Urbaser y un contrato de 1.000 millones de euros anulado por los tribunales

El pasado verano, el Tribunal Administrativo de Contratación Pública de la Comunidad de Madrid (TACP) anulaba el que iba a ser el mayor contrato de basuras de España. Valorado en más de 1.000 millones de euros, y estando adjudicado a Urbaser para la gestión de residuos en 42 municipios del noroeste de la región, se puso freno a esta adjudicación del Ejecutivo autonómico dada a conocer en el 2024.
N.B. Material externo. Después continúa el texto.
(* ===== verification/RecoveryTheory.v ===== *)
(** * Profile recovery: shares, canonical encodings and envelopes

    Lemmas on the definitions of Recovery.v: XOR shares and clamping, the two
    canonical base64 decoders, the canonical JSON of the media and of the key
    package, and what a successful [open_package] has checked. *)

From S2P Require Import Prelude.
From S2P Require Import Bytes.
From S2P Require Import Text.
From S2P Require Import Crates.
From S2P Require Import IpcCrates.
From S2P Require Import Recovery.
#[local] Open Scope list_scope.
#[local] Open Scope Z_scope.

(** What the checksum covers. *)
Definition checksum_input (id share : bytes) : bytes :=
  MEDIA_CHECKSUM_DOMAIN ++ be32 1 ++ be32 32 ++ id ++ be32 32 ++ share.

(** The associated data of an envelope, as one string. *)
Definition aad_bytes (id name : bytes) (profile_id : bytes) (generation : Z)
    (ephemeral recipient : bytes) : bytes :=
  AAD_DOMAIN ++ be32 1 ++ be32 32 ++ id ++ be32 (zlen name) ++ name ++
  profile_id ++ be64 generation ++ ephemeral ++ recipient.

(** Media with a given recovery id and share. *)
Definition media_of (id share checksum : bytes) : RecoveryMedia :=
  {| version := 1; media_recovery_id := id; share := share; checksum := checksum |}.

(** ** XOR shares *)

Lemma b8_lxor a b : b8 (byte_of_Z (Z.lxor (b8 a) (b8 b))) = Z.lxor (b8 a) (b8 b).
Proof.
  rewrite b8_of_Z. change 256 with (2 ^ 8). rewrite <-Z.land_ones by lia.
  assert (forall x, b8 x = Z.land (b8 x) (Z.ones 8)) as Hx.
  { intros x. rewrite Z.land_ones by lia. symmetry. apply Z.mod_small, b8_range. }
  rewrite (Hx a), (Hx b). apply Z.bits_inj'. intros i _.
  rewrite !Z.land_spec, !Z.lxor_spec, !Z.land_spec. by destruct (Z.testbit _ _), (Z.testbit _ _), (Z.testbit _ _).
Qed.

Lemma length_xor_bytes a b : length (xor_bytes a b) = (length a `min` length b)%nat.
Proof. apply length_zip_with. Qed.

Lemma xor_bytes_comm a b : xor_bytes a b = xor_bytes b a.
Proof.
  revert b; induction a as [|x a IH]; intros [|y b]; [done..|]. cbn.
  rewrite Z.lxor_comm. f_equal. apply IH.
Qed.

Lemma xor_bytes_cancel a b : length a = length b -> xor_bytes a (xor_bytes a b) = b.
Proof.
  revert b; induction a as [|x a IH]; intros [|y b] Hl; try done. cbn in *. f_equal.
  - apply b8_inj. rewrite !b8_lxor, <-Z.lxor_assoc, Z.lxor_nilpotent. apply Z.lxor_0_l.
  - apply IH. lia.
Qed.

Lemma xor_bytes_cancel_r a b : length a = length b -> xor_bytes (xor_bytes a b) b = a.
Proof.
  intros Hl. rewrite (xor_bytes_comm a b), xor_bytes_comm. by apply xor_bytes_cancel.
Qed.

Lemma xor_bytes_inj_r a b s :
  length a = length s -> length b = length s -> xor_bytes a s = xor_bytes b s -> a = b.
Proof.
  intros Ha Hb E. rewrite <-(xor_bytes_cancel_r a s), <-(xor_bytes_cancel_r b s) by done.
  by rewrite E.
Qed.

Lemma xor_zeros_r a : length a = 32%nat -> xor_bytes a zeros = a.
Proof.
  unfold zeros. intros <-. induction a as [|x a IH]; [done|]. cbn. f_equal; [|done].
  rewrite Z.lxor_0_r. apply of_Z_b8.
Qed.

(** ** Clamping *)

Lemma clamp_first_idem b : clamp_first (clamp_first b) = clamp_first b.
Proof. by destruct b. Qed.
Lemma clamp_last_idem b : clamp_last (clamp_last b) = clamp_last b.
Proof. by destruct b. Qed.

Lemma canonicalize_idem v :
  canonicalize_x25519_private_input (canonicalize_x25519_private_input v) =
  canonicalize_x25519_private_input v.
Proof.
  unfold canonicalize_x25519_private_input.
  rewrite (list_alter_alter_ne clamp_first clamp_last _ 0 31) by done.
  rewrite !list_alter_alter_eq.
  apply list_alter_ext; [intros; apply clamp_last_idem|].
  apply list_alter_ext; [intros; apply clamp_first_idem|done].
Qed.

Lemma length_canonicalize v : length (canonicalize_x25519_private_input v) = length v.
Proof. unfold canonicalize_x25519_private_input. by rewrite !length_alter. Qed.

Lemma validate_canonical_ok v :
  validate_canonical_x25519_private_input v = Ok tt <-> canonicalize_x25519_private_input v = v.
Proof.
  unfold validate_canonical_x25519_private_input. case_bool_decide as E; cbn; naive_solver.
Qed.

(** ** Errors a check can only pass *)

Lemma append_length_prefixed_ok output value r :
  append_length_prefixed output value = Ok r <->
  zlen value <= U32_MAX /\ r = output ++ be32 (zlen value) ++ value.
Proof.
  unfold append_length_prefixed. rewrite rbind_ok. split.
  - intros (l & Hl & Hr). checks. by apply try_from_max_some in Hl as [-> ?].
  - intros [Hl ->]. exists (zlen value). split; [|done].
    apply ok_or_ok, try_from_max_some. by split.
Qed.

Lemma combine_xor_shares_ok l s p :
  combine_xor_shares l s = Ok p <-> l <> zeros /\ s <> zeros /\ p = xor_bytes l s.
Proof.
  unfold combine_xor_shares, is_all_zero.
  repeat case_bool_decide; cbn; naive_solver.
Qed.

Lemma is_all_zero_false v : is_all_zero v = false <-> v <> zeros.
Proof. apply bool_decide_eq_false. Qed.

(** The size check of the JSON texts. *)
Lemma bounded_nonempty (bs : bytes) n :
  negb (is_empty bs || (n <? zlen bs)) = true <-> bs <> [] /\ zlen bs <= n.
Proof.
  rewrite negb_true_iff, orb_false_iff, is_empty_false, Z.ltb_ge. done.
Qed.

Lemma append_ok output value :
  zlen value <= 2 ^ 20 ->
  append_length_prefixed output value = Ok (output ++ be32 (zlen value) ++ value).
Proof. intros. apply append_length_prefixed_ok. split; [unfold U32_MAX; lia|done]. Qed.

Section theory.
Context `{Base64Laws, Sha2Laws, AeadLaws, HkdfLaws, X25519Laws}.

(** ** Canonical base64 *)

Lemma div_ceil_mono a b : a <= b -> (a + 2) / 3 * 4 <= (b + 2) / 3 * 4.
Proof. intros. Z.to_euclidean_division_equations; lia. Qed.

Lemma decode_base64_fixed_ok n label e d :
  decode_base64_fixed n label e = Ok d <-> zlen d = n /\ b64_encode d = e.
Proof.
  unfold decode_base64_fixed. cbv zeta. split.
  - intros Hd. checks. done.
  - intros [Hl <-]. pose proof (b64_encode_length d) as Hlen.
    rewrite ensure_pass by (apply Z.eqb_eq; rewrite Hlen, Hl; lia).
    rewrite b64_decode_encode. cbn [ok_or rbind].
    rewrite ensure_pass by by apply Z.eqb_eq.
    by rewrite ensure_pass by by apply bool_decide_eq_true.
Qed.

Lemma decode_encoded n label d :
  zlen d = n -> decode_base64_fixed n label (b64_encode d) = Ok d.
Proof. intros. by apply decode_base64_fixed_ok. Qed.

Lemma decode_base64_bounded_ok label e lo hi d : 1 <= lo ->
  decode_base64_bounded label e lo hi = Ok d <-> lo <= zlen d <= hi /\ b64_encode d = e.
Proof.
  intros Hlo. unfold decode_base64_bounded. cbv zeta. split.
  - intros Hd. checks. done.
  - intros [Hl <-]. pose proof (b64_encode_length d) as Hlen.
    rewrite ensure_pass.
    2: { pose proof (div_ceil_mono (zlen d) hi ltac:(lia)).
         rewrite negb_true_iff, !orb_false_iff, negb_false_iff. repeat split.
         - apply is_empty_false. intros E. rewrite E, zlen_nil in Hlen.
           Z.to_euclidean_division_equations; lia.
         - apply Z.ltb_ge. lia.
         - apply Z.eqb_eq. rewrite Hlen, Z.mul_comm. by apply Z.mod_mul. }
    rewrite b64_decode_encode. cbn [ok_or rbind].
    rewrite ensure_pass by by apply in_range_true.
    by rewrite ensure_pass by by apply bool_decide_eq_true.
Qed.

Lemma decode_ct_ok e d :
  decode_ct e = Ok d <-> 16 <= zlen d <= 1040 /\ b64_encode d = e.
Proof. by apply decode_base64_bounded_ok. Qed.

(** ** Configuration, envelope and media *)

Lemma validate_recovery_config_ok c :
  validate_recovery_config c = Ok tt <->
  exists id pk, zlen id = 32 /\ zlen pk = 32 /\
    config_recovery_id c = b64_encode id /\ public_key c = b64_encode pk.
Proof.
  unfold validate_recovery_config, decode_id, decode_recipient. split.
  - intros Hv. checks. apply decode_base64_fixed_ok in Hr as [? <-], Hr0 as [? <-]. eauto 10.
  - intros (id & pk & Hi & Hp & -> & ->).
    rewrite (rbind_pass _ _ id) by by apply decode_base64_fixed_ok.
    by rewrite (rbind_pass _ _ pk) by by apply decode_base64_fixed_ok.
Qed.

Lemma validate_recovery_envelope_ok e :
  validate_recovery_envelope e = Ok tt <->
  exists eph n c, zlen eph = 32 /\ zlen n = 12 /\ 16 <= zlen c <= 1040 /\
    e = {| ephemeral_public := b64_encode eph; nonce := b64_encode n; ct := b64_encode c |}.
Proof.
  unfold validate_recovery_envelope, decode_ephemeral, decode_nonce. split.
  - intros Hv. checks. apply decode_base64_fixed_ok in Hr as [? ?], Hr0 as [? ?].
    apply decode_ct_ok in Hr1 as [? ?]. exists v, v0, v1. repeat split; try (done || lia).
    destruct e; cbn in *; congruence.
  - intros (eph & n & c & He & Hn & Hc & ->). cbn [ephemeral_public nonce ct].
    rewrite (rbind_pass _ _ eph) by by apply decode_base64_fixed_ok.
    rewrite (rbind_pass _ _ n) by by apply decode_base64_fixed_ok.
    by rewrite (rbind_pass _ _ c) by by apply decode_ct_ok.
Qed.

Lemma media_checksum_ok m c id s :
  version m = 1 -> zlen id = 32 -> zlen s = 32 ->
  media_recovery_id m = b64_encode id -> share m = b64_encode s ->
  media_checksum m = Ok c <-> c = b64_encode (sha256 (checksum_input id s)).
Proof.
  intros Hv Hi Hs Ei Es. unfold media_checksum, check_version, decode_id, decode_share.
  rewrite Hv. cbn [Z.eqb RECOVERY_MEDIA_VERSION ensure rbind Pos.eqb].
  rewrite (rbind_pass _ _ id) by by apply decode_base64_fixed_ok.
  rewrite (rbind_pass _ _ s) by by apply decode_base64_fixed_ok. cbv zeta.
  rewrite append_ok, Hi by lia. cbn [rbind]. rewrite append_ok, Hs by lia. cbn [rbind].
  unfold checksum_input. rewrite <-!app_assoc. naive_solver.
Qed.

Lemma validate_recovery_media_ok m :
  validate_recovery_media m = Ok tt <->
  exists id s, zlen id = 32 /\ zlen s = 32 /\ s <> zeros /\
    m = media_of (b64_encode id) (b64_encode s) (b64_encode (sha256 (checksum_input id s))).
Proof.
  unfold validate_recovery_media. split.
  - intros Hv. checks. unfold check_version in Hr. checks.
    apply decode_base64_fixed_ok in Hr0 as [? Hi], Hr1 as [? Hs], Hr3 as [? Hc], Hr5 as [? Hx].
    symmetry in Hi, Hs. apply is_all_zero_false in Hr2.
    apply (media_checksum_ok m _ v0 v1) in Hr4; [|done..].
    exists v0, v1. repeat split; try done. unfold RECOVERY_MEDIA_VERSION, media_of in *. destruct m; cbn in *; congruence.
  - intros (id & s & Hi & Hs & Hz & ->). cbn [version media_recovery_id share checksum].
    assert (zlen (sha256 (checksum_input id s)) = 32) as Hl.
    { unfold zlen. by rewrite sha256_length. }
    unfold check_version, decode_id, decode_share. cbn [version media_recovery_id share checksum].
    rewrite ensure_pass by done.
    cbn [rbind]. rewrite (rbind_pass _ _ id) by by apply decode_base64_fixed_ok.
    rewrite (rbind_pass _ _ s) by by apply decode_base64_fixed_ok.
    rewrite ensure_pass by by apply negb_true_iff, is_all_zero_false.
    rewrite (rbind_pass _ _ (sha256 (checksum_input id s))) by by apply decode_base64_fixed_ok.
    erewrite rbind_pass by by eapply (media_checksum_ok _ _ id s).
    rewrite (rbind_pass _ _ (sha256 (checksum_input id s))) by by apply decode_base64_fixed_ok.
    by rewrite ensure_pass by by apply bool_decide_eq_true.
Qed.

(** ** Canonical JSON *)

Lemma serialize_recovery_media_ok `{!Json RecoveryMedia} m bs :
  serialize_recovery_media m = Ok bs <->
  validate_recovery_media m = Ok tt /\ to_vec m = Some bs /\ bs <> [] /\ zlen bs <= 1024.
Proof.
  unfold serialize_recovery_media. split.
  - intros Hs. inv_ok. apply bounded_nonempty in Hr1. tauto.
  - intros (-> & -> & Hb). cbn [ok_or rbind].
    by rewrite ensure_pass by by apply bounded_nonempty.
Qed.

Lemma parse_recovery_media_ok `{!Json RecoveryMedia} `{!JsonLaws RecoveryMedia} bs m :
  parse_recovery_media bs = Ok m <-> serialize_recovery_media m = Ok bs.
Proof.
  rewrite serialize_recovery_media_ok. unfold parse_recovery_media. split.
  - intros Hp. inv_ok. apply bounded_nonempty in Hr. apply bool_decide_eq_true in Hr3. by subst.
  - intros (Hv & Hj & Hb). rewrite ensure_pass by by apply bounded_nonempty.
    rewrite (from_slice_to_vec _ _ Hj). cbn [ok_or rbind]. rewrite Hv, Hj. cbn [ok_or rbind].
    by rewrite ensure_pass by by apply bool_decide_eq_true.
Qed.

Lemma serialize_key_package_ok `{!Json KeyPackage} p bs :
  serialize_key_package p = Ok bs <->
  validate_security_state p = Ok tt /\ to_vec p = Some bs /\ bs <> [] /\ zlen bs <= 1024.
Proof.
  unfold serialize_key_package. split.
  - intros Hs. inv_ok. apply bounded_nonempty in Hr1. tauto.
  - intros (-> & -> & Hb). cbn [ok_or rbind].
    by rewrite ensure_pass by by apply bounded_nonempty.
Qed.

Lemma parse_key_package_ok `{!Json KeyPackage} `{!JsonLaws KeyPackage} bs p :
  parse_key_package bs = Ok p <-> serialize_key_package p = Ok bs.
Proof.
  unfold parse_key_package. split.
  - intros Hp. inv_ok. apply bool_decide_eq_true in Hr3. by subst.
  - intros Hs. pose proof Hs as (Hv & Hj & Hb)%serialize_key_package_ok.
    rewrite ensure_pass by by apply bounded_nonempty.
    rewrite (from_slice_to_vec _ _ Hj). cbn [ok_or rbind]. rewrite Hv, Hs. cbn [ok_or rbind].
    by rewrite ensure_pass by by apply bool_decide_eq_true.
Qed.

(** ** Associated data and keys *)

Lemma recovery_aad_ok c id name pid g eph pk aad :
  zlen id = 32 -> config_recovery_id c = b64_encode id -> zlen name <= 128 ->
  recovery_aad c name pid g eph pk = Ok aad <-> aad = aad_bytes id name pid g eph pk.
Proof.
  intros Hi Hc Hn. unfold recovery_aad, decode_id. rewrite Hc.
  rewrite (rbind_pass _ _ id) by by apply decode_base64_fixed_ok. cbv zeta.
  rewrite append_ok, Hi by lia. cbn [rbind]. rewrite append_ok by lia. cbn [rbind].
  unfold aad_bytes. rewrite <-!app_assoc. naive_solver.
Qed.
El fallo, publicado en agosto de 2025 aunque aprobado en febrero, estima los recursos de empresas competidoras, como Valoriza y un consorcio de FCC y Acciona, al detectar una “falta de motivación” en la adjudicación, ya que, tal y como indicaba el TACP, la administración no justificó adecuadamente cómo valoró una mejora introducida por Urbaser en su oferta. El tribunal concluyó que existía una ausencia de justificación técnica en las puntuaciones, superando los límites de discrecionalidad técnica exigidos en estos procesos.

Urbaser, en aquel momento controlada por el fondo estadounidense Platinum Equity, había obtenido la mayor puntuación frente a cuatro ofertas rivales y se vio en medio de este proceso clave para su plan de venta, al estar la concesión vinculada a fondos europeos Next Generation y con un periodo de explotación de 20 años.